Collected data entries
========

Lemma fingerprint_remove_refines us adm fp :
  uq_refines us adm -> uq_refines (fingerprint_remove us fp) (admitted_apply adm (UqRemove fp)).
Proof.
  intros [Hq Ha He (sub & Hs & Hsub)]. unfold fingerprint_remove.
  destruct (query_remove_indexes us fp) as [Es Ee].
  destruct (query_remove_spec us fp Ha) as [Ha' Hq']. split; cbn.
  - by rewrite Hq', Hq, fmap_delete.
  - rewrite Hq'. by apply accounts_with_indexes.
  - rewrite Ee, fmap_delete. by apply index_remove_repr.
  - rewrite Es. exists (delete fp sub). split; [by apply index_remove_repr|].
    intros k cs [Hne Hk]%lookup_delete_Some. rewrite lookup_delete_ne by done. eauto.
Qed.

Lemma uq_run_refines oid ops : uq_refines (uq_run oid ops) (admitted ops).
Proof.
  unfold uq_run, admitted.
  assert (Hgen : forall us adm, uq_refines us adm ->
    uq_refines (fold_left uq_apply ops us) (fold_left admitted_apply ops adm)).
  { induction ops as [|[a|fp] ops IH]; intros us adm Hr; [done|..]; apply IH;
      [by apply admission_register_refines|by apply fingerprint_remove_refines]. }
  apply Hgen, uq_refines_new.
Qed.

Lemma admitted_registered ops fp a : admitted ops !! fp = Some a -> UqRegister a ∈ ops.
Proof.
  unfold admitted.
  assert (Hgen : forall m, fold_left admitted_apply ops m !! fp = Some a ->
    m !! fp = Some a \/ UqRegister a ∈ ops).
  { induction ops as [|op ops IH]; intros m H; [by left|]. simpl in H.
    destruct (IH _ H) as [Hm|Hin]; [|right; by right].
    destruct op as [b|k]; simpl in Hm.
    - destruct (decide (uq_fingerprint (ad_update_query b) = fp)) as [<- |Hne].
      + rewrite lookup_insert_eq in Hm. injection Hm as ->. right. by left.
      + rewrite lookup_insert_ne in Hm by done. by left.
    - apply lookup_delete_Some in Hm as [_ Hm]. by left. }
  intros H. destruct (Hgen ∅ H) as [Hm|?]; [|done]. by rewrite lookup_empty in Hm.
Qed.

(** ** What the callers read *)

Definition column_changed (row_changes : RowChanges) (c : string) : bool :=
  match row_changes !! c with Some cc => cc_changed cc | None => false end.

Lemma occurrences_positive c l : 0 < occurrences c l <-> c ∈ l.
Proof.
  unfold occurrences. split.
  - intros Hpos. destruct (filter (eq c) l) as [|d l'] eqn:E; [simpl in Hpos; lia|].
    assert (d ∈ filter (eq c) l) as [-> Hd]%list_elem_of_filter by (rewrite E; by left). done.
  - intros Hc. assert (c ∈ filter (eq c) l) as Hin by (by apply list_elem_of_filter).
    destruct (filter (eq c) l); [by apply not_elem_of_nil in Hin|simpl; lia].
Qed.

Lemma limit_weight_positive columns c q :
  0 < limit_weight columns c q <-> limit_from q = true /\ c ∈ columns q.
Proof.
  unfold limit_weight. destruct (limit_from q).
  - rewrite occurrences_positive. tauto.
  - split; [lia|]. by intros [? _].
Qed.

Lemma nonzero_is_Some n : is_Some (nonzero n) <-> 0 < n.
Proof. destruct n; simpl; split; try lia; [by intros []|eauto]. Qed.

Lemma limit_predicate_changed_spec us row_changes :
  accounts us (us_queries us) ->
  limit_predicate_changed us row_changes = true <->
  exists fp q c, us_queries us !! fp = Some q /\ limit_from q = true /\
    c ∈ uq_predicate_columns q /\ column_changed row_changes c = true.
Proof.
  intros Ha. unfold limit_predicate_changed, column_changed. rewrite existsb_elem. split.
  - intros ([c cc] & Hin%elem_of_map_to_list & Hb). bool_hyps.
    match goal with H : is_Some _ |- _ => rewrite (ac_predicate _ _ Ha) in H;
      apply nonzero_is_Some, query_sum_positive in H as (fp & q & Hq & [Hl Hc]%limit_weight_positive)
    end.
    exists fp, q, c. rewrite Hin. unfold predicate_column_list in Hc. set_solver.
  - intros (fp & q & c & Hq & Hl & Hc & Hcc).
    destruct (row_changes !! c) as [cc|] eqn:E; [|done].
    exists (c, cc). split; [by apply elem_of_map_to_list|]. rewrite Hcc. simpl.
    apply bool_decide_eq_true. rewrite (ac_predicate _ _ Ha). apply nonzero_is_Some.
    apply query_sum_positive. exists fp, q. split; [done|]. apply limit_weight_positive.
    unfold predicate_column_list. set_solver.
Qed.

Lemma needs_change_eval_spec us :
  accounts us (us_queries us) ->
  needs_change_eval us = true <->
  exists fp q, us_queries us !! fp = Some q /\ uq_change_dependent q = true.
Proof.
  intros Ha. unfold needs_change_eval. rewrite Nat.ltb_lt, (ac_dependent _ _ Ha).
  rewrite query_sum_positive. split; intros (fp & q & Hq & Hd); exists fp, q; (split; [done|]);
    destruct (uq_change_dependent q); simpl in *; lia || done.
Qed.

(** ** Properties *)

(** C31: the bookkeeping of a relation never drifts.  After any sequence of
    registrations (replacements of the same fingerprint included) and removals,
    the carve-out sets hold exactly the queries whose source or LIMIT puts them
    there, the two refcounted column unions count every predicate and ORDER BY
    column of the limited queries and keep no zero entry, and
    [change_dependent_count] counts the change-dependent queries, so
    [needs_change_eval] says whether one exists. *)
Theorem update_queries_accounting (oid : N) (ops : list UqOp) :
  let us := uq_run oid ops in
  (forall fp, fp ∈ us_always_check us <->
     exists q, us_queries us !! fp = Some q /\ source_always (uq_source q) = true) /\
  (forall fp, fp ∈ us_has_limit_from us <->
     exists q, us_queries us !! fp = Some q /\
       (carveout_membership q).2 = true) /\
  (forall c, us_limit_predicate_columns us !! c =
     nonzero (query_sum (limit_weight predicate_column_list c) (us_queries us))) /\
  (forall c, us_limit_order_columns us !! c =
     nonzero (query_sum (limit_weight order_key_columns c) (us_queries us))) /\
  us_change_dependent_count us =
    query_sum (fun q => Nat.b2n (uq_change_dependent q)) (us_queries us) /\
  (needs_change_eval us = true <->
     exists fp q, us_queries us !! fp = Some q /\ uq_change_dependent q = true).
Proof.
  pose proof (ur_accounts _ _ (uq_run_refines oid ops)) as Ha. cbv zeta.
  split_and!; [apply Ha..|by apply needs_change_eval_spec].
Qed.

(** A relation's collection refines the map from a fingerprint to its last
    admission.  After any sequence of registrations and removals the queries are
    the admitted ones, a point probe of the evaluation index returns exactly the
    admitted fingerprints whose indexed constraints the row's readings reach, and
    the subsumption index never offers a fingerprint that is not registered. *)
Theorem update_queries_refine (oid : N) (ops : list UqOp) :
  let us := uq_run oid ops in
  us_queries us = ad_update_query <$> admitted ops /\
  (forall forms fp, fp ∈ candidates_point_into (us_eval_index us) forms <->
     exists a, admitted ops !! fp = Some a /\ point_reached forms (ad_index_constraints a)) /\
  (forall new fp, fp ∈ index_candidates (us_subsumption us) new ->
     is_Some (us_queries us !! fp)).
Proof.
  destruct (uq_run_refines oid ops) as [Hq _ He (sub & Hs & Hsub)]. cbv zeta. split_and!.
  - done.
  - intros forms fp. rewrite (candidates_point_elem _ _ _ _ He). setoid_rewrite lookup_fmap.
    split.
    + intros (cs & (a & Ha & ->)%fmap_Some & Hp). by exists a.
    + intros (a & Ha & Hp). exists (ad_index_constraints a). by rewrite Ha.
  - intros new fp (cs & Hcs & _)%(index_candidates_elem _ _ _ _ Hs).
    rewrite Hq, lookup_fmap, fmap_is_Some. by apply (Hsub fp cs).
Qed.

========

Output every record above exactly as it appears.

* [ANSWER SECTION]
Lemma fingerprint_remove_refines us adm fp :
  uq_refines us adm -> uq_refines (fingerprint_remove us fp) (admitted_apply adm (UqRemove fp)).
Proof.
  intros [Hq Ha He (sub & Hs & Hsub)]. unfold fingerprint_remove.
  destruct (query_remove_indexes us fp) as [Es Ee].
  destruct (query_remove_spec us fp Ha) as [Ha' Hq']. split; cbn.
  - by rewrite Hq', Hq, fmap_delete.
  - rewrite Hq'. by apply accounts_with_indexes.
  - rewrite Ee, fmap_delete. by apply index_remove_repr.
  - rewrite Es. exists (delete fp sub). split; [by apply index_remove_repr|].
    intros k cs [Hne Hk]%lookup_delete_Some. rewrite lookup_delete_ne by done. eauto.
Qed.

Lemma uq_run_refines oid ops : uq_refines (uq_run oid ops) (admitted ops).
Proof.
  unfold uq_run, admitted.
  assert (Hgen : forall us adm, uq_refines us adm ->
    uq_refines (fold_left uq_apply ops us) (fold_left admitted_apply ops adm)).
  { induction ops as [|[a|fp] ops IH]; intros us adm Hr; [done|..]; apply IH;
      [by apply admission_register_refines|by apply fingerprint_remove_refines]. }
  apply Hgen, uq_refines_new.
Qed.

Lemma admitted_registered ops fp a : admitted ops !! fp = Some a -> UqRegister a ∈ ops.
Proof.
  unfold admitted.
  assert (Hgen : forall m, fold_left admitted_apply ops m !! fp = Some a ->
    m !! fp = Some a \/ UqRegister a ∈ ops).
  { induction ops as [|op ops IH]; intros m H; [by left|]. simpl in H.
    destruct (IH _ H) as [Hm|Hin]; [|right; by right].
    destruct op as [b|k]; simpl in Hm.
    - destruct (decide (uq_fingerprint (ad_update_query b) = fp)) as [<- |Hne].
      + rewrite lookup_insert_eq in Hm. injection Hm as ->. right. by left.
      + rewrite lookup_insert_ne in Hm by done. by left.
    - apply lookup_delete_Some in Hm as [_ Hm]. by left. }
  intros H. destruct (Hgen ∅ H) as [Hm|?]; [|done]. by rewrite lookup_empty in Hm.
Qed.

(** ** What the callers read *)

Definition column_changed (row_changes : RowChanges) (c : string) : bool :=
  match row_changes !! c with Some cc => cc_changed cc | None => false end.

Lemma occurrences_positive c l : 0 < occurrences c l <-> c ∈ l.
Proof.
  unfold occurrences. split.
  - intros Hpos. destruct (filter (eq c) l) as [|d l'] eqn:E; [simpl in Hpos; lia|].
    assert (d ∈ filter (eq c) l) as [-> Hd]%list_elem_of_filter by (rewrite E; by left). done.
  - intros Hc. assert (c ∈ filter (eq c) l) as Hin by (by apply list_elem_of_filter).
    destruct (filter (eq c) l); [by apply not_elem_of_nil in Hin|simpl; lia].
Qed.

Lemma limit_weight_positive columns c q :
  0 < limit_weight columns c q <-> limit_from q = true /\ c ∈ columns q.
Proof.
  unfold limit_weight. destruct (limit_from q).
  - rewrite occurrences_positive. tauto.
  - split; [lia|]. by intros [? _].
Qed.

Lemma nonzero_is_Some n : is_Some (nonzero n) <-> 0 < n.
Proof. destruct n; simpl; split; try lia; [by intros []|eauto]. Qed.

Lemma limit_predicate_changed_spec us row_changes :
  accounts us (us_queries us) ->
  limit_predicate_changed us row_changes = true <->
  exists fp q c, us_queries us !! fp = Some q /\ limit_from q = true /\
    c ∈ uq_predicate_columns q /\ column_changed row_changes c = true.
Proof.
  intros Ha. unfold limit_predicate_changed, column_changed. rewrite existsb_elem. split.
  - intros ([c cc] & Hin%elem_of_map_to_list & Hb). bool_hyps.
    match goal with H : is_Some _ |- _ => rewrite (ac_predicate _ _ Ha) in H;
      apply nonzero_is_Some, query_sum_positive in H as (fp & q & Hq & [Hl Hc]%limit_weight_positive)
    end.
    exists fp, q, c. rewrite Hin. unfold predicate_column_list in Hc. set_solver.
  - intros (fp & q & c & Hq & Hl & Hc & Hcc).
    destruct (row_changes !! c) as [cc|] eqn:E; [|done].
    exists (c, cc). split; [by apply elem_of_map_to_list|]. rewrite Hcc. simpl.
    apply bool_decide_eq_true. rewrite (ac_predicate _ _ Ha). apply nonzero_is_Some.
    apply query_sum_positive. exists fp, q. split; [done|]. apply limit_weight_positive.
    unfold predicate_column_list. set_solver.
Qed.

Lemma needs_change_eval_spec us :
  accounts us (us_queries us) ->
  needs_change_eval us = true <->
  exists fp q, us_queries us !! fp = Some q /\ uq_change_dependent q = true.
Proof.
  intros Ha. unfold needs_change_eval. rewrite Nat.ltb_lt, (ac_dependent _ _ Ha).
  rewrite query_sum_positive. split; intros (fp & q & Hq & Hd); exists fp, q; (split; [done|]);
    destruct (uq_change_dependent q); simpl in *; lia || done.
Qed.

(** ** Properties *)

(** C31: the bookkeeping of a relation never drifts.  After any sequence of
    registrations (replacements of the same fingerprint included) and removals,
    the carve-out sets hold exactly the queries whose source or LIMIT puts them
    there, the two refcounted column unions count every predicate and ORDER BY
    column of the limited queries and keep no zero entry, and
    [change_dependent_count] counts the change-dependent queries, so
    [needs_change_eval] says whether one exists. *)
Theorem update_queries_accounting (oid : N) (ops : list UqOp) :
  let us := uq_run oid ops in
  (forall fp, fp ∈ us_always_check us <->
     exists q, us_queries us !! fp = Some q /\ source_always (uq_source q) = true) /\
  (forall fp, fp ∈ us_has_limit_from us <->
     exists q, us_queries us !! fp = Some q /\
       (carveout_membership q).2 = true) /\
  (forall c, us_limit_predicate_columns us !! c =
     nonzero (query_sum (limit_weight predicate_column_list c) (us_queries us))) /\
  (forall c, us_limit_order_columns us !! c =
     nonzero (query_sum (limit_weight order_key_columns c) (us_queries us))) /\
  us_change_dependent_count us =
    query_sum (fun q => Nat.b2n (uq_change_dependent q)) (us_queries us) /\
  (needs_change_eval us = true <->
     exists fp q, us_queries us !! fp = Some q /\ uq_change_dependent q = true).
Proof.
  pose proof (ur_accounts _ _ (uq_run_refines oid ops)) as Ha. cbv zeta.
  split_and!; [apply Ha..|by apply needs_change_eval_spec].
Qed.

(** A relation's collection refines the map from a fingerprint to its last
    admission.  After any sequence of registrations and removals the queries are
    the admitted ones, a point probe of the evaluation index returns exactly the
    admitted fingerprints whose indexed constraints the row's readings reach, and
    the subsumption index never offers a fingerprint that is not registered. *)
Theorem update_queries_refine (oid : N) (ops : list UqOp) :
  let us := uq_run oid ops in
  us_queries us = ad_update_query <$> admitted ops /\
  (forall forms fp, fp ∈ candidates_point_into (us_eval_index us) forms <->
     exists a, admitted ops !! fp = Some a /\ point_reached forms (ad_index_constraints a)) /\
  (forall new fp, fp ∈ index_candidates (us_subsumption us) new ->
     is_Some (us_queries us !! fp)).
Proof.
  destruct (uq_run_refines oid ops) as [Hq _ He (sub & Hs & Hsub)]. cbv zeta. split_and!.
  - done.
  - intros forms fp. rewrite (candidates_point_elem _ _ _ _ He). setoid_rewrite lookup_fmap.
    split.
    + intros (cs & (a & Ha & ->)%fmap_Some & Hp). by exists a.
    + intros (a & Ha & Hp). exists (ad_index_constraints a). by rewrite Ha.
  - intros new fp (cs & Hcs & _)%(index_candidates_elem _ _ _ _ Hs).
    rewrite Hq, lookup_fmap, fmap_is_Some. by apply (Hsub fp cs).
Qed.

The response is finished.